Kate Ferdinand hat in der Vergangenheit offenbart, dass sie in Dubai mit Herausforderungen zu kämpfen hatte. Doch jetzt, als Mutter von zwei Kindern, lobt sie das Land und betont, dass ihre Kinder „so viel lernen“.
Ein Wechsel der Perspektive
Die Fitness-Influencerin Kate Ferdinand hat eine emotionale Achterbahnfahrt hinter sich, seit sie nach Dubai gezogen ist. Ursprünglich gab sie zu, dass sie Heimweh hatte und mit ihrer mentalen Gesundheit kämpfte. In einem Podcast äußerte sie kürzlich, wie sehr sie mittlerweile ihr Leben im Nahen Osten genießt. Auch ihr Sohn lerne bereits einige arabische Ausdrücke.

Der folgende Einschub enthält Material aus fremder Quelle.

Lemma raise_comms_body_inv acc snode :
  (raise_comms_body g acc snode).1 ++ (raise_comms_body g acc snode).2
    ≡ₚ snode :: acc.1 ++ acc.2 ∧
  (Forall (λ c, is_comm g c = true) acc.1 →
   Forall (λ c, is_comm g c = true) (raise_comms_body g acc snode).1).
Proof.
  destruct acc as [cur_comms new_result]. unfold raise_comms_body.
  destruct (is_comm g snode) eqn:Hcomm; simpl.
  - split.
    + rewrite <- app_assoc. simpl.
      by rewrite <- Permutation_middle.
    + intros Hall. apply Forall_app. split; [done|]. by constructor.
  - destruct (pop_comms_split snode cur_comms new_result)
      as (popped & Hcur & Hnew).
    destruct (pop_comms g snode cur_comms new_result) as [cur' new'].
    simpl in *. subst new' cur_comms. split.
    + transitivity ((cur' ++ new_result ++ popped) ++ [snode]).
      { by rewrite <- !app_assoc. }
      rewrite <- Permutation_cons_append. apply Permutation_skip.
      rewrite (Permutation_app_comm popped cur'), <- app_assoc.
      apply Permutation_app_head, Permutation_app_comm.
    + intros Hall. by apply Forall_app in Hall as [_ ?].
Qed.

Lemma raise_comms_fold_inv l acc :
  (foldl (raise_comms_body g) acc l).1 ++ (foldl (raise_comms_body g) acc l).2
    ≡ₚ l ++ acc.1 ++ acc.2 ∧
  (Forall (λ c, is_comm g c = true) acc.1 →
   Forall (λ c, is_comm g c = true) (foldl (raise_comms_body g) acc l).1).
Proof.
  revert acc. induction l as [|x l IH]; intros acc; simpl; [done|].
  destruct (IH (raise_comms_body g acc x)) as [Hperm Hcomm].
  destruct (raise_comms_body_inv acc x) as [Hperm1 Hcomm1].
  split.
  - rewrite Hperm, Hperm1. by rewrite <- Permutation_middle.
  - auto.
Qed.

(** The nodes still pending after the scan are communication nodes. *)
Lemma raise_comms_scan_pending result :
  Forall (λ c, is_comm g c = true) (raise_comms_scan g result).1.
Proof. apply raise_comms_fold_inv. constructor. Qed.

Lemma raise_comms_scan_Permutation result :
  (raise_comms_scan g result).1 ++ (raise_comms_scan g result).2 ≡ₚ result.
Proof.
  unfold raise_comms_scan.
  destruct (raise_comms_fold_inv (reverse result) ([], [])) as [Hperm _].
  rewrite Hperm. simpl. rewrite app_nil_r. apply reverse_Permutation.
Qed.

(** When [raise_comms] returns, it returns a rearrangement of its input. *)
Lemma raise_comms_Permutation result out :
  raise_comms g result = Ok out → out ≡ₚ result.
Proof.
  unfold raise_comms.
  pose proof (raise_comms_scan_Permutation result) as Hperm.
  destruct (raise_comms_scan g result) as [cur_comms new_result].
  simpl in Hperm. case_bool_decide; [|discriminate].
  intros [= <-]. rewrite reverse_Permutation.
  unfold tuple_sorted. rewrite py_sorted_Permutation.
  rewrite <- Hperm. apply Permutation_app_comm.
Qed.
End raise_comms_facts.

(** C4 (Scenario C).  On [WAIT; X; D], where [D] is the only user of the
    wait and [X] is unrelated, the specification expects [X; WAIT; D].
    [sink_waits] instead raises UnboundLocalError: line 33 appends the
    unbound local [node] where the loop variable is [snode]. *)
Theorem sink_waits_scenario_C_unbound :
  sink_waits scenario_C ["WAIT"; "X"; "D"] = Raise UnboundLocalError.
Proof. vm_compute. reflexivity. Qed.

(** C6.  After the reverse scan the pending nodes are communication nodes;
    [raise_comms] returns a sequence exactly when at most one of them is
    pending, and fails with AssertionError exactly when more than one is. *)
Theorem raise_comms_pending_assert (g : graph) (result : list Node) :
  let pending := (raise_comms_scan g result).1 in
  Forall (λ c, is_comm g c = true) pending ∧
  (raise_comms g result = Raise AssertionError ↔ (1 < length pending)%nat) ∧
  ((∃ out, raise_comms g result = Ok out) ↔ (length pending ≤ 1)%nat).
Proof.
  intros pending. split; [apply raise_comms_scan_pending|].
  subst pending. unfold raise_comms.
  destruct (raise_comms_scan g result) as [cur_comms new_result]. simpl.
  case_bool_decide as Hlen.
  - split; split.
    + discriminate.
    + lia.
    + done.
    + eauto.
  - split; split.
    + lia.
    + done.
    + intros [out [=]].
    + lia.
Qed.

(** Two pending communication nodes: the assertion of line 54 fails. *)
Example raise_comms_two_pending :
  raise_comms_scan two_comms ["C1"; "C2"] = (["C2"; "C1"], []) ∧
  raise_comms two_comms ["C1"; "C2"] = Raise AssertionError.
Proof. split; vm_compute; reflexivity. Qed.

(** One pending communication node is flushed at the end. *)
Example raise_comms_one_pending :
  raise_comms scenario_C ["X"; "D"] = Ok ["X"; "D"] ∧
  raise_comms two_comms ["C1"] = Ok ["C1"].
Proof. split; vm_compute; reflexivity. Qed.

(** ** [dumb_reordering] *)

Section dumb_reordering_facts.
Variable g : graph.

Lemma filter_idemp {A} (p : A → bool) l :
  List.filter p (List.filter p l) = List.filter p l.
Proof.
  induction l as [|x l IH]; simpl; [done|].
  destruct (p x) eqn:Hp; simpl; [|done]. by rewrite Hp, IH.
Qed.

Lemma filter_length_le {A} (p : A → bool) l :
  (length (List.filter p l) ≤ length l)%nat.
Proof.
  induction l as [|x l IH]; simpl; [done|]. destruct (p x); simpl; lia.
Qed.

Lemma filter_length_lt {A} (p : A → bool) l x :
  x ∈ l → p x = false → (length (List.filter p l) < length l)%nat.
Proof.
  induction 1 as [x l|x y l _ IH]; intros Hp; simpl.
  - rewrite Hp. pose proof (filter_length_le p l). lia.
  - specialize (IH Hp). destruct (p y); simpl; lia.
Qed.

Lemma size_list_to_set_le (l : list Node) :
  (size (list_to_set l : gset Node) ≤ length l)%nat.
Proof.
  induction l as [|x l IH].
  - rewrite list_to_set_nil, size_empty. done.
  - rewrite list_to_set_cons, size_union_alt, size_singleton. simpl.
    assert (size ((list_to_set l : gset Node) ∖ {[x]})
            ≤ size (list_to_set l : gset Node))%nat as Hsub.
    { apply subseteq_size. set_solver. }
    lia.
Qed.

Lemma sink_waits_length result out :
  sink_waits g result = Ok out → (length out ≤ length result)%nat.
Proof.
  destruct (forallb (is_wait g) result) eqn:Hall.
  - rewrite sink_waits_all_waits by done. intros [= <-].
    rewrite tuple_sorted_length. apply size_list_to_set_le.
  - by rewrite sink_waits_not_all_waits.
Qed.

Lemma fusion_snodes_length nodes out :
  fusion_snodes g nodes = Ok out → length out = length nodes.
Proof.
  revert out. induction nodes as [|x nodes IH]; intros out; simpl.
  - by intros [= <-].
  - destruct (meta g x !! "fusion_meta"); [|discriminate].
    destruct (fusion_snodes g nodes) as [out'| |]; simpl; try discriminate.
    intros [= <-]. simpl. by rewrite (IH out').
Qed.

Lemma dumb_reordering_length nodes out :
  dumb_reordering g nodes = Ok out →
  (length out ≤ length (List.filter (has_fusion_meta g) nodes))%nat.
Proof.
  unfold dumb_reordering.
  destruct (sink_waits g _) as [l1| |] eqn:Hsink; simpl; try discriminate.
  destruct (raise_comms g l1) as [l2| |] eqn:Hraise; simpl; try discriminate.
  intros Hout. apply fusion_snodes_length in Hout.
  apply raise_comms_Permutation in Hraise.
  apply sink_waits_length in Hsink.
  rewrite Hout, Hraise. done.
Qed.
End dumb_reordering_facts.

(** C10.  [dumb_reordering] first discards the nodes without a
    "fusion_meta" entry: its outcome is the one on the filtered input, so a
    discarded node is neither scheduled nor reported; and when the input
    holds such a node, an output is shorter than the input, hence not a
    permutation of it. *)
Theorem dumb_reordering_drops_unfused (g : graph) (nodes : list Node) (node : Node) :
  node ∈ nodes →
  has_fusion_meta g node = false →
  dumb_reordering g nodes
    = dumb_reordering g (List.filter (has_fusion_meta g) nodes) ∧
  ∀ out, dumb_reordering g nodes = Ok out →
         (length out < length nodes)%nat ∧ ¬ out ≡ₚ nodes.
Proof.
  intros Hin Hmeta. split.
  - unfold dumb_reordering. by rewrite filter_idemp.
  - intros out Hout. apply dumb_reordering_length in Hout.
    pose proof (filter_length_lt _ _ _ Hin Hmeta) as Hlt.
    split; [lia|]. intros Hperm. apply Permutation_length in Hperm. lia.
Qed.

(** The rule at work on [W; X], where [X] has no fusion metadata. *)
Lemma dumb_reordering_drops_unfused_witness :
  dumb_reordering one_unfused ["W"; "X"]
    = dumb_reordering one_unfused
        (List.filter (has_fusion_meta one_unfused) ["W"; "X"]) ∧
  ∀ out, dumb_reordering one_unfused ["W"; "X"] = Ok out →
         (length out < length ["W"; "X"])%nat ∧ ¬ out ≡ₚ ["W"; "X"].
Proof.
  apply (dumb_reordering_drops_unfused one_unfused ["W"; "X"] "X").
  - apply list_elem_of_further, list_elem_of_here.
  - vm_compute. reflexivity.
Defined.

(** The unfused [X] is dropped without an error. *)
Example dumb_reordering_one_unfused :
  dumb_reordering one_unfused ["W"; "X"] = Ok ["W_snode"].
Proof. vm_compute. reflexivity. Qed.

(** ** Reasoning about traced computations *)

Section monad_facts.
Context {A B : Type}.

Lemma bind_Ok (m : M A) (k : A → M B) tr tr' b :
  bind m k tr = (tr', Ok b) →
  ∃ tr1 a, m tr = (tr1, Ok a) ∧ k a tr1 = (tr', Ok b).
Proof.
  unfold bind. destruct (m tr) as [tr1 [a| |]]; try discriminate. eauto.
Qed.

Lemma bind_OutOfFuel (m : M A) (k : A → M B) tr tr' :
  m tr = (tr', OutOfFuel) → bind m k tr = (tr', OutOfFuel).
Proof. unfold bind. by intros ->. Qed.

Lemma ensures_bind (m : M A) (k : A → M B) (P : A → Prop) (Q : B → Prop) :
  ensures m P → (∀ a, P a → ensures (k a) Q) → ensures (bind m k) Q.
Proof.
  intros Hm Hk tr tr' b Hb.
  apply bind_Ok in Hb as (tr1 & a & Ha & Hb). eapply Hk; eauto.
Qed.

End monad_facts.

Lemma ensures_ret {A} (a : A) (Q : A → Prop) : Q a → ensures (ret a) Q.
Proof. intros HQ tr tr' a' [= _ <-]. done. Qed.

Lemma ensures_weaken {A} (m : M A) (P Q : A → Prop) :
  ensures m P → (∀ a, P a → Q a) → ensures m Q.
Proof. intros Hm HPQ tr tr' a Ha. eauto. Qed.

Lemma ensures_for_each {A B} (l : list B) (a : A) (body : A → B → M A)
    (I : A → Prop) :
  I a → (∀ a x, I a → ensures (body a x) I) → ensures (for_each l a body) I.
Proof.
  intros Ha Hbody. revert a Ha.
  induction l as [|x l IH]; intros a Ha; simpl.
  - by apply ensures_ret.
  - eapply ensures_bind; [by apply Hbody|]. intros a' Ha'. by apply IH.
Qed.

(** ** The scheduler: a stalled pass *)

Section stall.
Variable g : graph.
Variable environ : gmap string string.

(** A pass that meets no free node changes nothing and emits nothing. *)
Lemma add_all_pass_none_free l st all_nodes progress tr :
  (∀ x, x ∈ l → x ∉ free_nodes st) →
  for_each l (st, all_nodes, progress) (add_all_body g environ) tr
  = (tr, Ok (st, all_nodes, progress)).
Proof.
  induction l as [|x l IH]; intros Hfree; simpl; [done|].
  unfold bind. simpl. rewrite bool_decide_eq_false_2.
  - simpl. apply IH. intros y Hy. apply Hfree. by right.
  - apply Hfree. by left.
Qed.

(** When no node of the batch is free, every pass fails to progress; the
    loop calls [breakpoint()] and [print()] and tries again, for as long
    as it is run. *)
Lemma add_all_loop_stall fuel st all_nodes tr :
  (0 < size all_nodes)%nat →
  (∀ x, x ∈ all_nodes → x ∉ free_nodes st) →
  add_all_loop g environ fuel st all_nodes tr
  = (tr ++ mjoin (replicate fuel [EvBreakpoint; EvPrint]), OutOfFuel).
Proof.
  intros Hsize Hfree. revert tr.
  induction fuel as [|fuel IH]; intros tr; simpl.
  - rewrite bool_decide_eq_true_2 by done. by rewrite app_nil_r.
  - rewrite bool_decide_eq_true_2 by done.
    unfold bind at 1. unfold add_all_pass.
    rewrite add_all_pass_none_free.
    + simpl. unfold bind. simpl. rewrite IH.
      by rewrite <- !app_assoc.
    + intros x Hx. apply Hfree.
      apply (proj1 (tuple_sorted_elem_of _ _)) in Hx.
      by apply (proj1 (elem_of_elements _ _)) in Hx.
Qed.

Lemma add_all_nodes_stall fuel st snodes tr :
  snodes ≠ [] →
  (∀ x, x ∈ snodes → x ∈ unused_nodes st ∧ x ∉ free_nodes st) →
  add_all_nodes g environ fuel st snodes tr
  = (tr ++ mjoin (replicate fuel [EvBreakpoint; EvPrint]), OutOfFuel).
Proof.
  intros Hne Hbatch. unfold add_all_nodes.
  unfold bind. unfold py_assert.
  assert (forallb (λ node, bool_decide (node ∈ unused_nodes st))
            (elements (list_to_set snodes : gset Node)) = true) as ->.
  { apply forallb_forall. intros x Hx. apply bool_decide_eq_true_2.
    apply (proj2 (list_elem_of_In _ _)) in Hx.
    apply (proj1 (elem_of_elements _ _)) in Hx.
    apply (proj1 (elem_of_list_to_set _ _)) in Hx.
    by apply Hbatch. }
  simpl. apply add_all_loop_stall.
  - destruct snodes as [|x snodes]; [done|].
    assert (size (list_to_set (x :: snodes) : gset Node) ≠ 0)%nat; [|lia].
    apply size_non_empty_iff. set_solver.
  - intros x Hx. apply (proj1 (elem_of_list_to_set _ _)) in Hx.
    by apply Hbatch.
Qed.
End stall.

Das Lernen der Kinder in Dubai
Kate hebt hervor, dass ihre Kinder „Dinge lernen, die sie im Vereinigten Königreich nicht erfahren würden“. Das Leben in einer anderen Kultur mit vielfältigen Religionen und Traditionen ermögliche es ihren Kindern, viele neue Perspektiven zu gewinnen. Sie erklärt weiter: „In Großbritannien sind sie zwar mit diesen Themen konfrontiert, doch die aktive Auseinandersetzung findet hier in Dubai statt. Das finde ich wirklich großartig.“
Alltag während des Ramadan
Im Gespräch über das Leben während des Ramadan schildert Kate, dass ihre Kinder kürzere Schultage haben. Sie erzählt: „Sie gehen um 8:45 Uhr zur Schule und werden um 13 Uhr abgeholt. Das bedeutet, sie machen nur halbe Tage.“ Diese Anpassungen fänden Kate in Dubai erfrischend. Sie beschreibt das allgemeine Ambiente als beruhigend und spannend, obwohl das nach der Schule oft turbulent wird.
Der persönliche Wandel
Kate berichtet von einem mentalen Wandel, den sie durchlebt hat. Während sie in einem emotionalen Post zuvor über ihre Herausforderungen sprach, zeigt sie sich nun optimistisch. In ihrem aktuellen Podcast betont sie die „positive Energie“ und die „verschiedenen Kulturen“, die sie und ihre Familie in Dubai erleben. Kate fühlt sich sowohl in ihrer Rolle als Mutter als auch in ihrem persönlichen Wachstum angekommen.